- Aug 1, 2009
- Reaction score
Is there any possibility of PPP revival in Pakistan in the foreseeable future? After Benazir's death, under Zardari's thorough pragmatism leadership, the PPP has degenerated from a Pakistani national party with almost the same strength as PMLN to an influential party only in rural areas of Sindh province. Zardari was an unprincipled trader without any ideological charisma, which led to the complete decline of PPP. The two major political parties currently competing in Pakistan, PMLN and PTI, are both conservative right-wing parties. They have a compromise, concession, and negotiation attitude towards religious forces and the Taliban, and they are not progressive secular parties. Pakistan now has only two right-wing political parties competing, but there is no "left-wing party" with comparable strength, and there is no secular and progressive party that clearly opposes religious conservative forces and the Taliban. This is very unhealthy. If the PPP can never be revived, is it possible for Pakistan to produce a new strong leftist party?
Anything is possible. PPP's revival in immediate future is not likely but that party HAS gained some of the lost ground in Punjab in few years. About the downfall PPP: It was/is a dynastic party and with Benazir's death, the heir was removed. People don't look at Bilawal 'Bhutto' Zardari as a political heir to ZAB. But PPP's fall had a lot to do with ten years of Zia's rule plus more urbanization in Pakistan. Any party can be cut to size in Pakistan! PTI fanbois have been putting too much faith in Imran's personality popularity--it doesn't work like that in Pakistan! Imran will have to wait at least next few years.
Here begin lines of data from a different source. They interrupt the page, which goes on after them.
Definition msp_connect (h : msp_handle) (a : mdp_sockaddr) : M unit :=
  p ← handle_to_sock h;
  s ← sock_at p;
  assert (state s =? MSP_STATE_UNINITIALISED);;
  sock_set p (fun s => set_header (set_remote a (header s)) s);;
  set_bits p MSP_STATE_DATAOUT;;
  now ← gettime_ms;
  sock_set p (fun s => set_next_action (now + 10) (set_next_ack (now + 10) s)).

Definition msp_listen (h : msp_handle) : M Z :=
  p ← handle_to_sock h;
  s ← sock_at p;
  assert (state s =? MSP_STATE_UNINITIALISED);;
  assert (negb (port (local (header s)) =? 0));;
  set_bits p MSP_STATE_LISTENING;;
  sock_set p (fun s => set_header (set_hd_flags (Z.lor (hd_flags (header s)) MDP_FLAG_BIND) (header s)) s);;
  s ← sock_at p;
  r ← mdp_send (mdp_sock s) (header s) [];
  if r =? -1 then set_bits p (Z.lor MSP_STATE_ERROR MSP_STATE_CLOSED);; mret (-1)
  else
    now ← gettime_ms;
    sock_set p (fun s => set_next_action (now + 1000) (set_timeout (now + 1000) s));;
    mret 0.

Definition msp_get_local (h : msp_handle) : M mdp_sockaddr :=
  p ← handle_to_sock h; s ← sock_at p; mret (local (header s)).
Definition msp_get_remote (h : msp_handle) : M mdp_sockaddr :=
  p ← handle_to_sock h; s ← sock_at p; mret (remote (header s)).

(** [add_packet(&sock->tx, ...)] and [add_packet(&sock->rx, ...)]. *)
Definition add_tx (p : nat) (seq flags : Z) (payload : option (list Z)) (len : Z) : M Z :=
  s ← sock_at p;
  '(r, win) ← add_packet (tx s) seq flags payload len;
  sock_set p (set_tx win);;
  mret r.
Definition add_rx (p : nat) (seq flags : Z) (payload : option (list Z)) (len : Z) : M Z :=
  s ← sock_at p;
  '(r, win) ← add_packet (rx s) seq flags payload len;
  sock_set p (set_rx win);;
  mret r.
Definition tx_advance (p : nat) : M unit :=
  sock_set p (fun s => set_tx (set_next_seq (u16 (next_seq (tx s) + 1)) (tx s)) s).

Definition msp_send (h : msp_handle) (payload : option (list Z)) (len : Z) : M Z :=
  p ← handle_to_sock h;
  s ← sock_at p;
  assert (negb (has (state s) MSP_STATE_LISTENING));;
  assert (negb (port (remote (header s)) =? 0));;
  assert (negb (has (state s) MSP_STATE_SHUTDOWN_LOCAL));;
  if has (state s) MSP_STATE_CLOSED || (MAX_WINDOW_SIZE <? packet_count (tx s)) then mret (-1)
  else
    r ← add_tx p (next_seq (tx s)) 0 payload len;
    if r =? -1 then mret (-1)
    else
      tx_advance p;;
      s ← sock_at p;
      (if MAX_WINDOW_SIZE <=? packet_count (tx s) then clear_bits p MSP_STATE_DATAOUT else mret tt);;
      now ← gettime_ms;
      sock_set p (set_next_action now);;
      mret len.
Definition http_request_parse_path : HP Z :=
  _ ← (r ← get id; assert (match strings r FPath with None => true | _ => false end));
  '(n, path) ← _skip_word_printable;
  b ← (if n =? 0 then mret false else _skip_literal (zs " "));
  if negb b then o ← _run_out; mret (if o : bool then 100 else 400) else
  _ ← _commit;
  b ← _reserve FPath path;
  if negb b then mret 0 else
  _ ← modify (set_parser (Some ParseVersion)); mret 0.

(** The numbers of the version, when the line is well formed. *)
Definition version_line : HP (option (Z * Z)) :=
  b ← _skip_literal (zs "HTTP/");
  if negb b then mret None else
  major ← _parse_uint32;
  match major with
  | None => mret None
  | Some major =>
    if negb ((0 <? major) && (major <? UINT8_MAX)) then mret None else
    b ← _skip_literal (zs ".");
    if negb b then mret None else
    minor ← _parse_uint32;
    match minor with
    | None => mret None
    | Some minor =>
      if negb (minor <? UINT8_MAX) then mret None else
      b ← _skip_eol;
      mret (if b : bool then Some (major, minor) else None)
    end
  end.

Definition http_request_parse_http_version : HP Z :=
  _ ← (r ← get id; assert (version_major r =? 0));
  _ ← (r ← get id; assert (version_minor r =? 0));
  v ← version_line;
  match v with
  | None => o ← _run_out; mret (if o : bool then 100 else 400)
  | Some (major, minor) =>
    _ ← _commit;
    _ ← modify (set_major major);
    _ ← modify (set_minor minor);
    _ ← modify (set_parser (Some StartHeaders));
    match handle_first_line with Some handler => handler | None => mret 0 end
  end.

(** [assert(r->verb != NULL); assert(r->path != NULL); assert(r->version_major != 0);] *)
Definition assert_first_line : HP unit :=
  r ← get id;
  assert (match verb r, strings r FPath with Some _, Some _ => negb (version_major r =? 0) | _, _ => false end).

Definition http_request_start_parsing_headers : HP Z :=
  _ ← assert_first_line;
  r ← get id;
  if negb (version_major r =? 1) then mret 400 else
  _ ← modify (set_parser (Some ParseHeader)); mret 0.

(** ** Headers *)

(** [_skip_optional_space(r) && r->cursor == eol] *)
Definition value_ends (eol : Z) : HP bool := _skip_optional_space <&&> get (fun r => cursor r =? eol).
(** [r->cursor = nextline; _commit(r); return 0;] *)
Definition next_line (nextline : Z) : HP Z := _ ← modify (set_cursor nextline); _ ← _commit; mret 0.

Definition blank_line : HP Z :=
  _ ← _commit;
  r ← get id;
  _ ← (if content_length r =? CONTENT_LENGTH_UNKNOWN then mret tt else
       let unparsed := end_ r - parsed r in
       modify (set_remaining (if content_length r <? unparsed then 0 else content_length r - unparsed)));
  _ ← modify (set_parser (Some StartBody));
  match handle_headers with Some handler => handler | None => mret 0 end.

Definition content_length_header (eol nextline : Z) : HP Z :=
  known ← get (fun r => negb (content_length r =? CONTENT_LENGTH_UNKNOWN));
  if known : bool then next_line nextline else
  _ ← _skip_optional_space;
  length ← _parse_http_size_t;
  match length with
  | None => mret 400
  | Some length =>
    b ← value_ends eol;
    if negb b then mret 400 else
    _ ← next_line nextline; _ ← modify (set_content_length length); mret 0
  end.

(** [ct.type[0]] *)
Definition has_type (ct : list Z) : outcome bool := c ← rd ct; Ret (negb (c =? 0)).

Definition content_type_header (eol nextline : Z) : HP Z :=
  ct ← get content_type;
  known ← lift (has_type (ct_type ct));
  if known : bool then next_line nextline else
  _ ← _skip_optional_space;
  '(ok, ct) ← _parse_content_type ct;
  _ ← modify (set_content_type ct);
  b ← (mret ok <&&> value_ends eol);
  if b : bool then next_line nextline else mret 400.

Definition range_header (eol nextline : Z) : HP Z :=
  known ← get (fun r => negb (content_range_count r =? 0));
  if known : bool then next_line nextline else
  _ ← _skip_optional_space;
  b ← _skip_literal (zs "bytes=");
  if negb b then mret 400 else
  ranges ← get content_ranges;
  '(n, ranges) ← _parse_ranges ranges 5;
  _ ← modify (set_ranges ranges);
  b ← (if n =? 0 then mret false else value_ends eol);
  if negb b then mret 400 else
  _ ← next_line nextline;
  _ ← modify (set_range_count (if 5 <? n then 0 else n)); mret 0.

Definition authorization_header (eol nextline : Z) : HP Z :=
  known ← get (fun r => negb (auth_scheme r =? NOAUTH));
  if known : bool then next_line nextline else
  _ ← _skip_optional_space;
  header_bytes ← get (fun r => sz (eol - cursor r));
  b ← (_parse_authorization header_bytes <&&> value_ends eol);
  if b : bool then
    _ ← (r ← get id; assert (negb (auth_scheme r =? NOAUTH)));
    next_line nextline
  else
    code ← get result_code;
    mret (if code =? 0 then 400 else code).

Definition origin_header (eol nextline : Z) : HP Z :=
  known ← get (fun r => match strings r FOrigin with Some _ => true | None => false end);
  if known : bool then next_line nextline else
  _ ← _skip_optional_space;
  '(n, origin) ← _skip_word_printable;
  b ← (if n =? 0 then mret false else value_ends eol);
  if negb b then mret 400 else
  _ ← next_line nextline;
  _ ← _reserve FOrigin origin;
  mret 0.

(** [_rewind(r); if (_skip_literal_nocase(r, name)) ...] *)
Definition on_header (name : list Z) (yes no : HP Z) : HP Z :=
  _ ← _rewind;
  b ← _skip_literal_nocase name;
  if b : bool then yes else no.

Definition http_request_parse_header : HP Z :=
  _ ← _skip_to_eol;
  eol ← get cursor;
  _ ← _skip_eol;
  r ← get id;
  if eol =? parsed r then blank_line else
  nextline ← get cursor;
  on_header (zs "Content-Length:") (content_length_header eol nextline) (
  on_header (zs "Content-Type:") (content_type_header eol nextline) (
  on_header (zs "Range:") (range_header eol nextline) (
  on_header (zs "Authorization:") (authorization_header eol nextline) (
  on_header (zs "Origin:") (origin_header eol nextline) (
  _ ← _rewind;
  next_line nextline))))).

(** ** The body *)

(** [strcmp(array, literal) == 0] *)
Definition string_is (array literal : list Z) : outcome bool :=
  r ← strncmp array (literal ++ [0]) (zlen literal + 1); Ret (r =? 0).

Definition http_request_start_body : HP Z :=
  _ ← assert_first_line;
  r ← get id;
  _ ← assert (parsed r <=? end_ r);
  let ct := content_type r in
  let more := (o ← _run_out; mret (if o : bool then 100 else 0)) in
  match verb r with
  | Some GET =>
    if negb (content_length r =? 0) && negb (content_length r =? CONTENT_LENGTH_UNKNOWN) then mret 400 else
    t ← lift (has_type (ct_type ct));
    if t : bool then mret 400 else
    _ ← modify (set_parser None); more
  | Some POST =>
    if content_length r =? CONTENT_LENGTH_UNKNOWN then mret 411 else
    if content_length r =? 0 then _ ← modify (set_parser (Some RejectContent)); more else
    t ← lift (has_type (ct_type ct));
    if negb t then mret 400 else
    m ← lift (string_is (ct_type ct) (zs "multipart"));
    f ← (if m : bool then lift (string_is (ct_subtype ct) (zs "form-data")) else mret false);
    if f : bool then
      b ← lift (has_type (multipart_boundary ct));
      if negb b then mret 400 else
      _ ← modify (set_parser (Some ParseFormData)); _ ← modify (set_form_state START); more
    else mret 415
  | _ => _ ← modify (set_parser None); mret 501
  end.

Definition http_request_reject_content : HP Z := mret 400.

(** The string in a [char] array. *)
Fixpoint c_string (array : list Z) : outcome (list Z) :=
  match array with
  | [] => Undef
  | c :: a => if c =? 0 then Ret [] else s ← c_string a; Ret (c :: s)
  end.

Definition _skip_mime_boundary : HP Z :=
  boundary ← (ct ← get content_type; lift (c_string (multipart_boundary ct)));
  b ← (_skip_literal (zs "--") <&&> _skip_literal boundary);
  if negb b then mret 0 else
  b ← (_skip_literal (zs "--") <&&> _skip_crlf);
  if b : bool then mret 2 else
  b ← _skip_crlf;
  mret (if b : bool then 1 else 0).

(** [_HANDLER_RESULT] before the code [k], and the calls of handlers; [handler]
    is [None] where the handler is [NULL] or the data is empty. *)
Definition _HANDLER_RESULT (result : Z) (k : HP Z) : HP Z :=
  r ← get id;
  if negb (bool_decide (phase r = RECEIVE)) then mret 1
  else if result =? 0 then k
  else _ ← assert (400 <=? result); _ ← assert (result <? 600); mret result.
Definition _INVOKE_HANDLER (handler : option (HP Z)) (e : mime_event) (k : HP Z) : HP Z :=
  match handler with
  | None => k
  | Some handler =>
    _ ← modify (fun r => set_events (events r ++ [e]) r);
    result ← handler; _HANDLER_RESULT result k
  end.
Definition _INVOKE_HANDLER_BUF_LEN (handler : option (Z -> list Z -> HP Z)) (event : Z -> list Z -> mime_event)
    (start stop : Z) (k : HP Z) : HP Z :=
  if start =? stop then k else
  match handler with
  | None => k
  | Some handler =>
    bs ← sub_read (Sub (InBuffer start) (stop - start));
    _INVOKE_HANDLER (Some (handler start bs)) (event start bs) k
  end.

(** [bzero(&r->part_header, sizeof r->part_header)] *)
Definition zero_content_type : mime_content_type :=
  ContentType (replicate 64 0) (replicate 64 0) (replicate 71 0) (replicate 31 0) (replicate 31 0).
Definition zero_disposition : mime_content_disposition :=
  Disposition (replicate 64 0) (replicate 64 0) (replicate 128 0) 0 0 0 0.

Definition http_request_form_data_start_part (b : Z) : HP Z :=
  let next :=
    if b =? 1 then
      _ ← modify (set_form_state HEADER);
      _ ← modify (set_part_header (PartHeaders 0 zero_content_type zero_disposition));
      _ ← modify (set_part_length 0);
      _ ← modify (fun r => set_part_header (set_ph_length CONTENT_LENGTH_UNKNOWN (part_header r)) r);
      _INVOKE_HANDLER (handle_mime_part_start form_data) MimePartStart (mret 0)
    else _ ← modify (set_form_state EPILOGUE); mret 0 in
  r ← get id;
  match form_data_state r with
  | BODY | HEADER => _INVOKE_HANDLER (handle_mime_part_end form_data) MimePartEnd next
  | _ => next
  end.
(** ** The text in view *)

(** [s] is what is between the cursor and the end. *)
Record view (r : http_request) (s : list Z) : Prop := View {
  view_cursor : 0 <= cursor r <= end_ r;
  view_size : end_ r <= zlen (buffer r);
  view_text : slice (cursor r) (end_ r - cursor r) (buffer r) = s
}.
Lemma view_zlen r s : view r s -> zlen s = end_ r - cursor r.
Proof. intros [Hc Hs <-]. apply zlen_slice; lia. Qed.
Lemma ahead_run r s : view r s -> ahead r = Ret (Some (s, r)).
Proof.
  intros [Hc Hs Ht]. unfold ahead. rewrite (proj2 (Z.leb_le (cursor r) (end_ r))) by lia. cbn [cassert mbind outcome_bind].
  rewrite (proj2 (Z.leb_le 0 (cursor r))), (proj2 (Z.leb_le (end_ r) (zlen (buffer r)))) by lia. by rewrite Ht.
Qed.
(** The cursor where a suffix starts. *)
Definition at_suffix (s : list Z) (r : http_request) : http_request := set_cursor (end_ r - zlen s) r.
Lemma view_suffix r s s' : view r s -> s' `suffix_of` s -> view (at_suffix s' r) s'.
Proof.
  intros Hv [p ->]. pose proof (view_zlen _ _ Hv) as Hl. rewrite zlen_app in Hl. destruct Hv as [Hc Hs Ht].
  pose proof (zlen_nonneg p). pose proof (zlen_nonneg s').
  split; simpl; [lia|done|].
  replace (end_ r - cursor r) with (zlen p + zlen s') in Ht by lia. rewrite slice_app_split in Ht by lia.
  apply app_inj_1 in Ht as [_ Ht].
  { replace (end_ r - zlen s') with (cursor r + zlen p) by lia.
    by replace (end_ r - (cursor r + zlen p)) with (zlen s') by lia. }
  assert (zlen (slice (cursor r) (zlen p) (buffer r)) = zlen p) by (apply zlen_slice; lia). unfold zlen in *. lia.
Qed.
Lemma scan_run {A} (f : list Z -> A * list Z) r s :
  view r s -> scan f r = Ret (Some ((f s).1, at_suffix (f s).2 r)).
Proof. intros Hv. unfold scan, mbind, HP_bind. rewrite (ahead_run _ _ Hv). simpl. by destruct (f s). Qed.
Lemma scan_outcome_run {A} (f : list Z -> outcome (A * list Z)) r s a s' :
  view r s -> f s = Ret (a, s') -> scan_outcome f r = Ret (Some (a, at_suffix s' r)).
Proof. intros Hv E. unfold scan_outcome, mbind, HP_bind. rewrite (ahead_run _ _ Hv). unfold lift. simpl. by rewrite E. Qed.
Lemma wp_view {A} (m : HP A) (Q : A -> http_request -> Prop) r (f : list Z -> HP A) :
  m = (s ← ahead; f s) -> (forall s, view r s -> wp m Q r) -> wp m Q r.
Proof.
  intros -> H. apply wp_bind, wp_ahead. intros s Hl Hc He Ht.
  assert (Hv : view r s) by (split; [pose proof (zlen_nonneg s); lia|lia|done]).
  specialize (H s Hv). unfold wp, mbind, HP_bind in H. rewrite (ahead_run _ _ Hv) in H. exact H.
Qed.
Lemma wp_scan_view {A} (f : list Z -> A * list Z) (Q : A -> http_request -> Prop) r :
  (forall s, view r s -> Q (f s).1 (at_suffix (f s).2 r)) -> wp (scan f) Q r.
Proof.
  intros H. eapply wp_view; [done|]. intros s Hv. unfold wp. rewrite (scan_run _ _ _ Hv). auto.
Qed.
Lemma wp_reserve r0 f fs str (Q : bool -> http_request -> Prop) r :
  busy r0 r -> fresh (f :: fs) r -> (f ∉ fs) -> (f = FUser \/ f = FPassword -> auth_scheme r <> NOAUTH) ->
  (forall b r', busy r0 r' -> fresh fs r' -> parsed r' = parsed r -> cursor r' = cursor r ->
     auth_scheme r' = auth_scheme r -> Q b r') ->
  wp (_reserve f str) Q r.
Proof.
  intros Hb (es & Hes & Hfr) Hff Hauth HQ. pose proof (busy_ok _ _ Hb) as Hok. destruct str as [start len].
  destruct (sub_read (Sub start len) r) as [[[s r']|]| |] eqn:Hrd.
  3,4: unfold wp, _reserve, mbind, HP_bind; by rewrite Hrd.
  2: { unfold sub_read in Hrd. destruct start; by destruct (_ && _). }
  destruct (sub_read_inv _ _ _ _ _ Hrd) as [-> Hlen].
  destruct (no_nul_dec s) as [Hnn|Hnn].
  - unfold wp. rewrite (reserve_run f start len s r) by done. unfold reserve_result.
    assert (Hf : f ∉ es.*1) by (apply Hfr; by left).
    assert (Hfs : fresh fs r) by (exists es; split; [done|]; intros g Hg; apply Hfr; by right).
    destruct (Z.ltb_spec reslim (reserved r + entry_size s)); [|destruct (Z.ltb_spec (parsed r) (reserved r + entry_size s))].
    + apply HQ; try done; [eapply busy_keep; [done|apply keep_set_result]|by apply (fresh_keep _ r), Hfs; apply keep_set_result].
    + apply HQ; try done; [eapply busy_keep; [done|apply keep_set_result]|by apply (fresh_keep _ r), Hfs; apply keep_set_result].
    + apply HQ; try done.
      * destruct Hb. split; [|done..]. eapply with_string_ok; try done; lia.
      * exists (es ++ [(f, s)]). split.
        -- apply with_string_reserves; try done. destruct Hok; lia.
        -- intros g Hg. rewrite fmap_app. intros [Hg'|Hg'%list_elem_of_singleton]%elem_of_app.
           ++ by apply (Hfr g); [right|].
           ++ simpl in Hg'. by subst.
  - apply wp_bind. unfold wp at 1. rewrite Hrd. apply wp_bind, wp_lift. intros nul E.
    apply wp_bind, wp_assert. intros E'. destruct nul; [done|]. by apply strnchr_none_nul in E.
Qed.
End inv.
Also, the way PMLN and PTI are at each other's throat for Punjab vote bank, PPP's chances after 5-10 years can't be ruled out after its rivals discredit each other. Remember that as late as 2007/8, PPP got enough seats in Punjab to form its own govt. Part of that was the Establishment didn't want the alienation in Sindhis to go too far after Benazir death; part was a bit of 'sympathy wave' in Punjab. All Pakistani politicians/Establishment people implicitly and wisely allowed PPP to come back to power.
As for Right Wing/Left Wing-- your perception is correct that PPP is slightly to the left: The party had never been apologetic about challenging the religious nuts like the Talibans, Al Qaida or the Lal Masjid goons. But I don't think either PTI or PMLN are Right Wing enough to embrace the likes of Taliban or TLP.